Lemma Config_Validate_iff c : Config_Validate c = inl tt <-> well_formed c.
Proof.
  unfold Config_Validate.
  case_bool_decide as H1; [split; [done|intros [? _ _ _ _ _ _]; tauto]|].
  case_bool_decide as H2; [split; [done|intros [? _ _ _ _ _ _]; tauto]|].
  case_bool_decide as H3; [split; [done|intros [? _ _ _ _ _ _]; tauto]|].
  case_bool_decide as H4; [split; [done|intros [? _ _ _ _ _ _]; tauto]|].
  destruct (ProfileForEngine (cfg_Engine c)) as [pf|e] eqn:Ep; cbn [rbind].
  2: { split; [done|]. intros [_ (? & ? & _) _ _ _ _ _]. congruence. }
  pose proof (profile_formats _ _ Ep) as (Hi & Ho & _).
  destruct (AudioFormat_Validate (cfg_InputFormat c)) as [[]|] eqn:E1.
  2: { split; [done|]. intros [_ (? & ? & ? & ?) _ _ _ _ _]. congruence. }
  destruct (AudioFormat_Validate (cfg_OutputFormat c)) as [[]|] eqn:E2.
  2: { split; [done|]. intros [_ (? & ? & ? & ?) _ _ _ _ _]. congruence. }
  destruct (negb (bool_decide (cfg_InputFormat c = prf_Input pf)) || _) eqn:E3.
  { split; [done|]. intros [_ (pf' & Hpf & Ha & Hb) _ _ _ _ _].
    assert (pf' = pf) as -> by congruence. by rewrite !bool_decide_eq_true_2 in E3. }
  apply orb_false_iff in E3 as [Ha Hb]. rewrite negb_false_iff, bool_decide_eq_true in Ha, Hb.
  destruct (negb _ && _) eqn:E4.
  { split; [done|]. intros [_ _ H _ _ _ _]. apply json_or_empty in H. congruence. }
  apply json_or_empty in E4.
  pose proof (validate_providers_iff (cfg_Providers c) ∅) as Hp.
  pose proof (validate_tools_iff (cfg_Tools c) ∅) as Ht.
  assert (He : forall {A} (l : list A) (f : A -> string), forall x, x ∈ l -> f x ∉ (∅ : gset string)) by set_solver.
  destruct (validate_providers ∅ (cfg_Providers c)) as [[]|e]; cbn [rbind].
  - rewrite Ht. split.
    + intros (? & ? & _). destruct Hp as [Hp _]. destruct Hp as (? & ? & _); [done|]. split; eauto 10.
    + intros []. split_and!; [done..|set_solver].
  - split; [done|]. intros []. destruct Hp as [_ Hp]. discriminate Hp. split_and!; [done..|set_solver].
Qed.

(** C32: A session configuration is accepted exactly when it is well formed: its
    identifiers are not nil, its formats are those of its engine, its raw
    configurations are JSON objects, and no two providers share a role and no two
    tools a name. *)
Theorem Config_Validate_spec c : Config_Validate c = inl tt <-> well_formed c.
Proof. apply Config_Validate_iff. Qed.
(* ===== verification/MediaInvariant.v ===== *)
(** * The invariant of the media session manager

    What is true of the interleaved system of [MediaManager.v] in every state, and
    that every step of a goroutine keeps it. It has a part for each goroutine
    ([local]: what it knows at its program counter), one for each session
    ([session_ok]) and counts over the goroutines; [effect] is what a step may do to
    what the others know. [MediaSafety.v] draws the conclusions. *)

From S2P Require Import Prelude Json MediaSession MediaManager.
Import MediaSession MediaManager.

Module MediaInvariant.

(** ** Who acts on a session *)

(** The goroutine runs the body of [finishOnce]. *)
Definition runner (p : nat) (c : pc) : nat :=
  match c with
  | CancelContext q _ _ | CloseControl q _ _ | CloseChannels q _ _ _ | CloseStream q _ _
  | CloseConnection q _ _ | CompleteUnattached q _ _ | OnceReturn q _ => Nat.b2n (bool_decide (p = q))
  | _ => 0
  end.
Definition attach_owned (p q : nat) (k : after_finish) : nat :=
  match k with ToAttach _ _ => Nat.b2n (bool_decide (p = q)) | _ => 0 end.
(** The goroutine is the [Attach] that owns the pump, until [markComplete]. *)
Definition owner (p : nat) (c : pc) : nat :=
  match c with
  | Pumping q _ | AttachFailed q _ _ | AttachPublish q _ _ | MarkComplete q _ _ => Nat.b2n (bool_decide (p = q))
  | Finish q k | FinishResources q _ k | CancelContext q _ k | CloseControl q _ k | CloseChannels q _ _ k
  | CloseStream q _ k | CloseConnection q _ k | CompleteUnattached q _ k | OnceReturn q k
  | Finished q k => attach_owned p q k
  | _ => 0
  end.
(** The goroutine has yet to count the session it removed. *)
Definition uncounted_removed (c : pc) : nat := match c with CountRemoved _ => 1 | _ => 0 end.
Definition uncounted_completed (c : pc) : nat :=
  match c with CountRemoved _ | CountCompleted _ => 1 | _ => 0 end.
Definition total (f : pc -> nat) (pcs : list pc) : nat := sum_list_with f pcs.

(** ** Assertions *)
Definition session_at (w : world) (p : nat) (P : managed -> Prop) : Prop :=
  exists m, heap w !! p = Some m /\ P m.
Definition id_of (m : managed) : UUID := cfg_ID (m_config m).
Definition attached (m : managed) : bool := at_attached (m_at m).
Definition finished (m : managed) : bool := en_finished (m_en m).
Definition complete (m : managed) : bool := en_complete (m_en m).
Definition connection_closes (m : managed) : nat :=
  match at_connection (m_at m) with Some _ => 1 | None => 0 end.

(** How far [finishOnce] has come: [n] of its steps are done. *)
Record stage (n : nat) (m : managed) : Prop := {
  sg_cancelled : en_cancelled (m_en m) = (1 <=? n)%nat;
  sg_control : (2 <= n)%nat -> ct_control (m_ct m) = None;
  sg_done : ct_done (m_ct m) = (3 <=? n)%nat;
  sg_stream : en_stream_closes (m_en m) = Nat.b2n (4 <=? n)%nat;
  sg_connection : en_connection_closes (m_en m) = if (5 <=? n)%nat then connection_closes m else 0%nat;
  sg_complete : (6 <= n)%nat -> attached m = false -> complete m = true;
}.
Definition running (n : nat) (a : bool) (m : managed) : Prop :=
  en_once (m_en m) = Running /\ finished m = true /\ attached m = a /\ stage n m.
Definition ended (m : managed) : Prop := en_once (m_en m) = Ran /\ finished m = true.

::::::::

▶ **WHAT TO WORK ON**
Repeat, exactly as they stand above, the lines from the line with "assert (pf' = pf)" to the line with "[]. split_and!; [done..|set_solver].", both lines included.

▶ **EXERCISE ANSWER**
    assert (pf' = pf) as -> by congruence. by rewrite !bool_decide_eq_true_2 in E3. }
  apply orb_false_iff in E3 as [Ha Hb]. rewrite negb_false_iff, bool_decide_eq_true in Ha, Hb.
  destruct (negb _ && _) eqn:E4.
  { split; [done|]. intros [_ _ H _ _ _ _]. apply json_or_empty in H. congruence. }
  apply json_or_empty in E4.
  pose proof (validate_providers_iff (cfg_Providers c) ∅) as Hp.
  pose proof (validate_tools_iff (cfg_Tools c) ∅) as Ht.
  assert (He : forall {A} (l : list A) (f : A -> string), forall x, x ∈ l -> f x ∉ (∅ : gset string)) by set_solver.
  destruct (validate_providers ∅ (cfg_Providers c)) as [[]|e]; cbn [rbind].
  - rewrite Ht. split.
    + intros (? & ? & _). destruct Hp as [Hp _]. destruct Hp as (? & ? & _); [done|]. split; eauto 10.
    + intros []. split_and!; [done..|set_solver].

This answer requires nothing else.